• _Dataset entries_:
(** Where the search stands: the next cell is free and every free cell is at or after it,
    every taken empty cell before it; or no cell is free. *)
Definition next_inv (h : nat) (l : list mem_cell) (z : Z) : Prop :=
  (exists e, z = Z.of_nat e /\ e < n /\ ids l e = ∅ /\ ~ occupied l e /\
     (forall j, j < n -> ~ occupied l j -> dist n h e <= dist n h j) /\
     (forall j, j < n -> ids l j = ∅ -> occupied l j -> dist n h j < dist n h e)) \/
  (forall j, j < n -> occupied l j).

Lemma n_size : (Z.of_nat n <= INT32_MAX)%Z.
Proof. apply (rw_size _ Hm0). Qed.

Lemma occupied_nonempty s l j : cells_inv s l -> ids l j <> ∅ -> occupied l j.
Proof.
  intros Hi Hne. destruct (set_choose_L _ Hne) as [z Hz]. pose proof (ci_id _ _ Hi j z Hz). exists (Z.to_nat z). apply (ci_in _ _ Hi). by rewrite Z2Nat.id.
Qed.

Lemma cells_inv_0 : cells_inv 0 l0.
Proof.
  pose proof (rw_links _ Hm0) as Hl. split; try done.
  - intros y j H. by apply (lk_iff _ Hl).
  - apply (lk_id _ Hl).
  - intros y j H. left. by apply (lk_iff _ Hl).
  - intros y. split; [apply (lk_tl _ Hl)|]. unfold n, l0. destruct (linked_cases _ y Hl) as [E|(j & E & _ & Hj & _)]; rewrite E; lia.
  - simpl. intros y Hy. by apply not_elem_of_nil in Hy.
  - intros y j0 E. by exists j0.
  - intros y j E E'. lia.
  - intros j. destruct (rw_cells _ Hm0 j) as (_ & _ & [?|?]); tauto.
  - by left.
Qed.

Section step.
Context (s q : nat) (Hq : fs !! s = Some q).
Context (l : list mem_cell) (Hi : cells_inv s l).

Lemma q_fresh : q ∉ take s fs.
Proof. intros H. apply elem_of_take in H as (i & H & Hs). pose proof (NoDup_lookup _ _ _ _ Hfs H Hq). lia. Qed.

Lemma q_lt : q < n.
Proof. rewrite Forall_forall in Hlt. apply Hlt. by eapply list_elem_of_lookup_2. Qed.

Lemma take_next y : y ∈ take (s + 1) fs <-> y ∈ take s fs \/ y = q.
Proof. rewrite Nat.add_1_r, (take_S_r _ _ _ Hq), elem_of_app, list_elem_of_singleton. done. Qed.

Lemma tl_q : tl l q = tl l0 q.
Proof. apply (ci_rest _ _ Hi), q_fresh. Qed.

(** The tail of [q] has [q]. *)
Lemma q_in o : tl l q = Z.of_nat o -> Z.of_nat q ∈ ids l o.
Proof. intros E. destruct (ci_out _ _ Hi q o E) as [|(_ & _ & H)]; [done|]. by apply q_fresh in H. Qed.

(** A sequence without a cell of its own leaves a cell free. *)
Lemma some_free : tl l q = (-1)%Z \/ (exists o, tl l q = Z.of_nat o /\ ids l o <> {[Z.of_nat q]}) -> ~ forall j, j < n -> occupied l j.
Proof.
  intros H Hall. destruct (pigeon (tl l) n) as [H1 H2].
  { intros j Hj. destruct (Hall j Hj) as [y Hy]. exists y. split; [|done]. apply tl_lt in Hy. by rewrite (ci_len _ _ Hi) in Hy. }
  destruct H as [H|(o & H & Hne)]; [specialize (H1 q q_lt); lia|]. apply Hne. apply set_eq. intros z. rewrite elem_of_singleton. split.
  - intros Hz. pose proof (ci_id _ _ Hi o z Hz). rewrite <- (Z2Nat.id z) in Hz by done. apply (ci_in _ _ Hi) in Hz as Hz'. pose proof (tl_lt _ _ _ Hz') as Hzl. rewrite (ci_len _ _ Hi) in Hzl.
    rewrite (H2 q (Z.to_nat z) q_lt Hzl); [lia|congruence].
  - intros ->. by apply q_in.
Qed.

(** The sequence owns its cell: nothing changes. *)
Lemma own_step o : tl l q = Z.of_nat o -> ids l o = {[Z.of_nat q]} -> cells_inv (s + 1) l.
Proof.
  intros Ht Ho. destruct Hi as [H1 H2 H3 H4 H5 H6 H7 H8 H9 H10 H11 H12]. split; try done.
  - intros y j E. destruct (H4 y j E) as [|(E1 & E2 & E3)]; [by left|]. right. split; [done|]. split; [done|]. apply take_next. by left.
  - intros y [Hy| ->]%take_next; [by apply H6|]. split; [lia|]. intros z Hz. rewrite Ht in Hz. destruct (H4 z o Hz) as [Hin|(E & _)].
    + rewrite Ho in Hin. apply elem_of_singleton in Hin. lia.
    + rewrite Ho in E. exfalso. set_solver.
  - intros y Hy. apply H7. rewrite take_next in Hy. tauto.
  - intros j Hj. apply H10. intros y Hy. apply Hj, take_next. by left.
  - destruct H12 as [|(y & Hy & E)]; [by left|right]. exists y. split; [|done]. apply take_next. by left.
Qed.

(** The sequence takes a free cell. *)
Section take_step.
Context (e : nat) (o : option nat) (l' : list mem_cell) (He : e < n) (Hfree : ~ occupied l e).
Context (Ho : o = None /\ tl l q = (-1)%Z \/ exists j, o = Some j /\ tl l q = Z.of_nat j /\ ids l j ∖ {[Z.of_nat q]} <> ∅).
Context (Hk : taken q e o l l').

Lemma e_empty : ids l e = ∅.
Proof. destruct (decide (ids l e = ∅)) as [|Hne]; [done|]. exfalso. apply Hfree. by eapply occupied_nonempty. Qed.

Lemma e_tl y : tl l y <> Z.of_nat e.
Proof. intros E. apply Hfree. by exists y. Qed.

Lemma e_same : ids l0 e = ∅ /\ ps l e = ps l0 e /\ sr l e = sr l0 e.
Proof. destruct (ci_same _ _ Hi e) as (E1 & E2 & E3); [intros y _; apply e_tl|]. split; [apply E1, e_empty|done]. Qed.

Lemma e_new : ps l e = (-1)%Z.
Proof. destruct e_same as (E1 & -> & _). by apply (rw_cells _ Hm0 e). Qed.

(** Cells other than the new one keep what they hold. *)
Lemma tk_other i : i <> e -> ps l' i = ps l i /\ sr l' i = sr l i /\ (ids l' i = ∅ <-> ids l i = ∅).
Proof.
  intros Hn. rewrite (tk_ps _ _ _ _ _ Hk), (tk_sr _ _ _ _ _ Hk), (tk_ids _ _ _ _ _ Hk). destruct Ho as [[-> _]|(j & -> & _ & Hne)]; [done|].
  rewrite !decide_False by done. split; [done|]. split; [done|]. case_decide as E; [|done]. subst. split; [done|]. intros E. exfalso. apply Hne. rewrite E. set_solver.
Qed.

Lemma ids_sub y j : Z.of_nat y ∈ ids l' j -> (j = e /\ y = q /\ o <> None) \/ (j <> e /\ y <> q /\ Z.of_nat y ∈ ids l j).
Proof.
  rewrite (tk_ids _ _ _ _ _ Hk). destruct Ho as [[-> Hq1]|(k & -> & Hq1 & Hne)].
  - intros Hy. apply (ci_in _ _ Hi) in Hy as Hy'. right. split; [intros ->; by apply e_tl in Hy'|]. split; [intros ->; lia|done].
  - case_decide as E1; [subst; intros E%elem_of_singleton; left; split; [done|]; split; [lia|done]|].
    case_decide as E2; [subst; intros [Hy Hn]%elem_of_difference; right; split; [done|]; split; [intros ->; apply Hn; by apply elem_of_singleton|done]|].
    intros Hy. right. split; [done|]. split; [|done]. intros ->. apply (ci_in _ _ Hi) in Hy. lia.
Qed.

Lemma ids_keep y j : y <> q -> Z.of_nat y ∈ ids l j -> Z.of_nat y ∈ ids l' j.
Proof.
  intros Hn Hy. rewrite (tk_ids _ _ _ _ _ Hk). destruct o as [k|]; [|done]. case_decide as E1.
  - subst. exfalso. rewrite e_empty in Hy. set_solver.
  - case_decide; [|done]. apply elem_of_difference. split; [done|]. intros E%elem_of_singleton. lia.
Qed.

Lemma take_src : (forall j, sr l' j = (-1)%Z \/ sr l' j = Z.of_nat j \/ exists o, sr l' j = Z.of_nat o /\ ids l' o <> ∅).
Proof.
  assert (forall k, ids l k <> ∅ -> ids l' k <> ∅) as Hkeep.
  { intros k Hne E. destruct (decide (k = e)) as [->|Hn]; [by rewrite e_empty in Hne|]. apply Hne. by apply (tk_other k Hn). }
  assert (forall j, sr l j = (-1)%Z \/ sr l j = Z.of_nat j \/ exists o, sr l j = Z.of_nat o /\ ids l' o <> ∅) as Hold.
  { intros j. destruct (ci_src _ _ Hi j) as [|[|(k & E & Hne)]]; [tauto|tauto|]. right. right. exists k. split; [done|by apply Hkeep]. }
  intros j. destruct (decide (j = e)) as [->|Hn]; [|destruct (tk_other j Hn) as (_ & -> & _); apply Hold].
  rewrite (tk_sr _ _ _ _ _ Hk). destruct Ho as [[-> Hq1]|(k & -> & Hq1 & Hne)]; [apply Hold|]. rewrite decide_True by done.
  destruct (Hold k) as [E|[E|E]]; [by left| |by right; right]. right. right. exists k. split; [done|]. apply Hkeep. apply q_in in Hq1. set_solver.
Qed.

Lemma take_free : (forall j, sr l' j = sr l0 j) \/ exists y, y ∈ take (s + 1) fs /\ forall j, sr l' j <> tl l' y.
Proof.
  destruct Ho as [[E Hq1]|(k & E & Hq1 & Hne)].
  - assert (forall j, sr l' j = sr l j) as Hs by (intros j; rewrite (tk_sr _ _ _ _ _ Hk), E; done).
    destruct (ci_free _ _ Hi) as [H|(y & Hy & H)]; [left; intros j; by rewrite Hs|right].
    exists y. split; [apply take_next; by left|]. intros j. rewrite Hs, (tk_tl _ _ _ _ _ Hk), decide_False; [done|]. intros ->. by apply q_fresh in Hy.
  - right. exists q. split; [apply take_next; by right|]. intros j. rewrite (tk_tl _ _ _ _ _ Hk), decide_True by done.
    assert (forall j, j <> e -> sr l j <> Z.of_nat e) as H.
    { intros i Hn Es. destruct (ci_src _ _ Hi i) as [E1|[E1|(x & E1 & E2)]]; [lia|lia|]. assert (x = e) as -> by lia. by rewrite e_empty in E2. }
    destruct (decide (j = e)) as [->|Hn]; [|destruct (tk_other j Hn) as (_ & -> & _); by apply H].
    rewrite (tk_sr _ _ _ _ _ Hk), E, decide_True by done. apply H. intros ->. by apply e_tl in Hq1.
Qed.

• _HOW TO COMPLETE THIS TASK_:
Reproduce verbatim the lines above, from the line with "Lemma q_in o" through the line with "j Hj. destruct".

• _TASK ANSWER_:
Lemma q_in o : tl l q = Z.of_nat o -> Z.of_nat q ∈ ids l o.
Proof. intros E. destruct (ci_out _ _ Hi q o E) as [|(_ & _ & H)]; [done|]. by apply q_fresh in H. Qed.

(** A sequence without a cell of its own leaves a cell free. *)
Lemma some_free : tl l q = (-1)%Z \/ (exists o, tl l q = Z.of_nat o /\ ids l o <> {[Z.of_nat q]}) -> ~ forall j, j < n -> occupied l j.
Proof.
  intros H Hall. destruct (pigeon (tl l) n) as [H1 H2].
  { intros j Hj. destruct (Hall j Hj) as [y Hy]. exists y. split; [|done]. apply tl_lt in Hy. by rewrite (ci_len _ _ Hi) in Hy. }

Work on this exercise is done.